How can I add an array of numbers to another array by indices? Especially with repeated indices. Like that

   x
1 2 3 4
  idx
0 1 0
   y
5 6 7
   ] x add idx;y NB. (1 + 5 + 7) , (2 + 6) , 3 , 4
13 8 3 4

All nouns (x, idx, y) can be millions of items and I need to fast 'add' verb.

UPDATE

Solution (thanks to Dan Bron):

   cumIdx =: 1 : 0
   :
   'i z' =. y
   n =. ~. i
   x n}~ (n{x) + i u//. z
   )
   (1 2 3 4) + cumIdx (0 1 0);(5 6 7)
13 8 3 4

Solution

  • For now, a short answer in the "get it done" mode:

    data   =.  1 2 3 4
    idx    =.  0 1 0
    updat  =.  5 6 7
    
    cumIdx =:  adverb define
    :
      n =. ~. m
      y n}~ (n{y) + m +//. x
    )
    
      updat idx cumIdx data  NB. 13 8 3 4
    

    In brief:

    1. Start by grouping the update array (in your post, y¹) where your index array has the same value, and taking the sum of each group
      1. Accomplish this using the adverb key (/.) with sum (+/) as its verbal argument, deriving a dyadic verb whose arguments are idx on the left and the update array (your y, my updat) on the right.
    2. Get the nub (~.) of your index array
    3. Select these (unique) indices from your value array (your x, my data)
      1. This will, by definition, have the same length as the cumulative sums we calculated in (1.)
    4. Add these to the cumulative sum
    5. Now you have your final updates to the data; updat and idx have the same length, so you just merge them into your value array using }, as you did in your code

    Since we kept the update array small (never greater than its original length), this should have decent performance on larger inputs, though I haven't run any tests. The only performance drawback is the double computation of the nub of idx (once explicitly with ~. and once implicitly with /.), though since your values are integers, this should be relatively cheap; it's one of J's stronger areas, performance-wise.

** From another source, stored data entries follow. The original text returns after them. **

(** X11: a run of the single-device script whose scrape succeeds.  Without
    stock, or without both credentials in the environment, nothing is handed
    to Pushover and the function returns normally.  With stock and
    credentials the alert (fixed title, priority 1, sound "magic") is handed
    over; if the service accepts it the function returns normally, and if the
    service fails the function throws that failure after handing over an
    error report of priority 0 that it does not wait for. *)
Theorem single_device_run (replyInTime : bool) (env : Env) (w : World)
    (texts : list string) :
  scrape_outcome env = Ok texts ->
  rejects env Close = None ->
  let run := SingleDeviceRun.checkSteamDeckStock replyInTime env w in
  let alert := mkMessage ("🎉 Steam Deck OLED 512GB is now available for purchase!"
                          ++ nl ++ nl ++ "Check: " ++ STORE_URL)
                 SingleDeviceRun.IN_STOCK_TITLE 1 "magic" in
  if SingleDeviceRun.checkOledAvailability texts && configured env then
    match pushover_reply env (List.length (handed_over w)) alert with
    | inr _ => fst run = Ok tt /\ handed_over (snd run) = (handed_over w ++ [alert])%list
    | inl failure =>
        fst run = Throw failure
        /\ handed_over (snd run)
           = (handed_over w
              ++ [alert;
                  mkMessage ("Steam Deck checker encountered an error: "
                             ++ err_message failure)
                    SingleDeviceRun.CHECKER_ERROR_TITLE 0 "pushover"])%list
    end
  else fst run = Ok tt /\ handed_over (snd run) = handed_over w.
Proof.
  intros Hs Hclose. cbv zeta. unfold SingleDeviceRun.checkSteamDeckStock.
  cbv [bind set_browser].
  match goal with
  | |- context [Unawaited.initializePushover env ?w0] =>
      destruct (initializePushover_run env w0) as (w1 & Hh1 & _ & _ & _ & ->)
  end.
  cbn [handed_over] in Hh1.
  set (pushover := if configured env then Some _ else None).
  destruct (guarded_run (SingleDeviceRun.stockCheck pushover)
              (SingleDeviceRun.reportError pushover) replyInTime env w1)
    as (Hh & _ & Hr & _).
  { intros e w0. apply (single_reportError_run pushover e env w0). }
  specialize (Hr Hclose). rewrite Hr, Hh. clear Hr Hh.
  destruct (single_stockCheck_run pushover env w1) as (w2 & Hh2 & _ & ->).
  rewrite Hs.
  destruct (SingleDeviceRun.checkOledAvailability texts); cbn [andb fst snd handed_over];
    [|destruct (configured env); rewrite Hh2, Hh1; auto].
  cbv [bind ret].
  match goal with
  | |- context [SingleDevice.sendNotification ?p ?m ?t ?pr env ?w0] =>
      pose proof (old_sendNotification_run p m t pr env w0) as H;
      destruct (SingleDevice.sendNotification p m t pr env w0) as [r3 w3]
  end.
  cbv zeta in H. cbn [fst snd default handed_over Z.ltb Z.compare] in H.
  destruct H as (_ & _ & _ & H). rewrite Hh2, Hh1 in H.
  subst pushover. destruct (configured env).
  - destruct H as (Hh3 & H).
    destruct (pushover_reply env (Datatypes.length (handed_over w)) _) as [failure|result];
      subst r3; cbn [fst snd].
    + split; [reflexivity|].
      destruct (single_reportError_run
                  (Some (mkPush (str (PUSHOVER_USER env)) (str (PUSHOVER_TOKEN env))))
                  failure env w3) as (_ & _ & Hh4).
      rewrite Hh4, Hh3, <- app_assoc. reflexivity.
    + split; [reflexivity | exact Hh3].
  - destruct H as (-> & Hh3). cbn [fst snd]. auto.
Qed.

Lemma single_device_run_witness :
  let env := mkEnv (fun _ => None) ["Steam Deck 512 GB OLED refurbished Add to cart"]
               (fun _ _ => inl (mkError "connect ETIMEDOUT" ""))
               "2025-01-01T00:00:00.000Z" (fun _ => "") (Some "user") (Some "token") in
  (scrape_outcome env = Ok (cart_texts env) /\ rejects env Close = None)
  /\ fst (SingleDeviceRun.checkSteamDeckStock true env start)
     = Throw (mkError "connect ETIMEDOUT" "")
  /\ List.length (handed_over (snd (SingleDeviceRun.checkSteamDeckStock true env start)))
     = 2%nat.
Proof.
  intros env.
  assert (H1 : scrape_outcome env = Ok (cart_texts env)) by reflexivity.
  assert (H2 : rejects env Close = None) by reflexivity.
  split; [auto|].
  pose proof (single_device_run true env start (cart_texts env) H1 H2) as H.
  destruct H as [Hr Hh]. split; [exact Hr|]. now rewrite Hh.
Defined.

(** X12: a run of the single-device script whose scrape throws.  The error
    report (priority 0) is handed to the client when both credentials are
    set, and is not awaited: whatever the service answers, and whether or not
    the answer arrives before the browser is closed, the function throws the
    scraper's error and the script exits with code 1. *)
Theorem single_device_error_not_awaited (replyInTime : bool) (env : Env) (w : World)
    (e : JsError) :
  scrape_outcome env = Throw e ->
  let run := SingleDeviceRun.checkSteamDeckStock replyInTime env w in
  (rejects env Close = None -> fst run = Throw e)
  /\ handed_over (snd run)
     = (handed_over w
        ++ if configured env
           then [mkMessage ("Steam Deck checker encountered an error: " ++ err_message e)
                   SingleDeviceRun.CHECKER_ERROR_TITLE 0 "pushover"]
           else [])%list
  /\ fst (SingleDeviceRun.main replyInTime env w) = 1%Z.
Proof.
  intros Hs. cbv zeta. unfold SingleDeviceRun.main, SingleDeviceRun.checkSteamDeckStock.
  cbv [bind set_browser].
  match goal with
  | |- context [Unawaited.initializePushover env ?w0] =>
      destruct (initializePushover_run env w0) as (w1 & Hh1 & _ & _ & _ & ->)
  end.
  cbn [handed_over] in Hh1.
  set (pushover := if configured env then Some _ else None).
  destruct (guarded_run (SingleDeviceRun.stockCheck pushover)
              (SingleDeviceRun.reportError pushover) replyInTime env w1)
    as (Hh & _ & Hr & e' & Hthrow).
  { intros e0 w0. apply (single_reportError_run pushover e0 env w0). }
  destruct (single_stockCheck_run pushover env w1) as (w2 & Hh2 & _ & Hrun).
  rewrite Hs in Hrun. rewrite Hrun in *. cbn [fst snd] in *.
  destruct (single_reportError_run pushover e env w2) as (_ & _ & Hh3).
  split; [exact Hr|]. split.
  - rewrite Hh, Hh3, Hh2, Hh1. subst pushover. now destruct (configured env).
  - destruct (Unawaited.guarded _ _ _ env w1) as [r w3]. cbn [fst] in *.
    destruct Hthrow as [-> | ->]; reflexivity.
Qed.

Lemma single_device_error_not_awaited_witness :
  let timeout := mkError "Navigation timeout of 30000 ms exceeded" "" in
  let env := mkEnv (fun call => match call with Goto _ => Some timeout | _ => None end)
               [] (fun _ _ => inl (mkError "connect ETIMEDOUT" ""))
               "2025-01-01T00:00:00.000Z" (fun _ => "") (Some "user") (Some "token") in
  scrape_outcome env = Throw timeout
  /\ fst (SingleDeviceRun.checkSteamDeckStock false env start) = Throw timeout
  /\ fst (SingleDeviceRun.checkSteamDeckStock true env start) = Throw timeout
  /\ fst (SingleDeviceRun.main true env start) = 1%Z.
Proof.
  intros timeout env.
  assert (H1 : scrape_outcome env = Throw timeout) by reflexivity.
  split; [exact H1|].
  destruct (single_device_error_not_awaited false env start timeout H1) as (Hf & _ & _).
  destruct (single_device_error_not_awaited true env start timeout H1) as (Ht & _ & Hm).
  split; [exact (Hf eq_refl)|]. split; [exact (Ht eq_refl) | exact Hm].
Defined.

(** *** The search-term generation *)

Lemma search_keys_NoDup : NoDup (map fst SearchTerms.DEVICES).
Proof. repeat constructor; cbn; intuition discriminate. Qed.

Lemma search_DEVICES_get_own (code : string) (d : SearchTerms.Device) :
  In (code, d) SearchTerms.DEVICES ->
  SearchTermsRun.DEVICES_get code = Some (SearchTermsRun.OwnDevice d).
Proof.
  intros Hin. unfold SearchTermsRun.DEVICES_get.
  now rewrite (assoc_In SearchTerms.DEVICES code d search_keys_NoDup Hin).
Qed.

(** The alert of this generation for a catalog device. *)
Local Abbreviation search_alert d :=
  (mkMessage ("🎉 " ++ SearchTerms.name d ++ " is now available for purchase!"
              ++ nl ++ nl ++ "Check: " ++ STORE_URL)
     ("🚨 " ++ toUpperCase (SearchTerms.name d) ++ " IN STOCK! 🚨")
     (SearchTerms.priority d) (SearchTerms.sound d)).

Local Abbreviation search_report error :=
  (mkMessage ("Steam Deck checker encountered an error: " ++ err_message error)
     SearchTermsRun.CHECKER_ERROR_TITLE 0 "pushover").

Lemma search_stockCheck_run (pushover : option Push) (d : SearchTerms.Device)
    (env : Env) (w : World) :
  exists w1,
    handed_over w1 = handed_over w
    /\ notify_calls w1 = notify_calls w
    /\ SearchTermsRun.stockCheck pushover (SearchTermsRun.OwnDevice d) env w
       = match scrape_outcome env with
         | Ok texts =>
             if SearchTerms.checkDeviceAvailability texts d then
               (sendNotification pushover (msg_message (search_alert d))
                  (Some (msg_title (search_alert d)))
                  (Some (SearchTerms.priority d)) (Some (SearchTerms.sound d)) ;;
                ret tt) env
                 (mkWorld
                    (console w1
                     ++ [(Stdout, [Txt ("🎉 " ++ SearchTerms.name d ++ " is in stock!")])])
                    (browser_calls w1) (handed_over w1) (notify_calls w1) (browser w1))
             else
               (Ok tt,
                mkWorld
                  (console w1
                   ++ [(Stdout, [Txt ("❌ No " ++ SearchTerms.name d ++ " in stock.")])])
                  (browser_calls w1) (handed_over w1) (notify_calls w1) (browser w1))
         | Throw e => (Throw e, w1)
         end.
Proof.
  unfold SearchTermsRun.stockCheck. cbv [bind console_log].
  match goal with
  | |- context [scrapeCartButtonTexts env ?w0] =>
      destruct (scrape_run env w0) as (Hr & Hh & Hn);
      destruct (scrapeCartButtonTexts env w0) as [r w1]
  end.
  cbn [fst snd handed_over notify_calls] in Hr, Hh, Hn. rewrite <- Hr.
  destruct r as [texts|e]; [|exists w1; auto].
  cbn [SearchTermsRun.checkMember SearchTermsRun.get_name SearchTermsRun.get_priority
       SearchTermsRun.get_sound str msg_message msg_title].
  exists (mkWorld
            (((console w1
               ++ [(Stdout, [Txt "Found cart buttons:"; Num (List.length texts)])])
              ++ [(Stdout, [CartButtonTexts texts])])
             ++ [(Stdout, [Txt (SearchTerms.name d ++ " Available: "
                                ++ bool_text (SearchTerms.checkDeviceAvailability texts d))])])
            (browser_calls w1) (handed_over w1) (notify_calls w1) (browser w1)).
  cbn [console browser_calls handed_over notify_calls browser].
  split; [exact Hh|]. split; [exact Hn|].
  cbv [ret]. destruct (SearchTerms.checkDeviceAvailability texts d); reflexivity.
Qed.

    ¹ I realize renaming your arrays makes this answer more verbose than it needs to be. However, since you named your primary data x rather than y (which is the convention), if I had just kept your naming convention, then when I invoked cumIdx, the names of the nouns inside the definition would have the opposite meanings to the ones outside the definition, which I thought would cause greater confusion. For this reason, it's best to keep "primary data" on the right (y), and "control data" on the left (x).

    You might also consider constraining your use of the special names x,y,u,v,m and n to where they're already implicitly defined by invoking an explicit definition; definitely never change their nameclasses.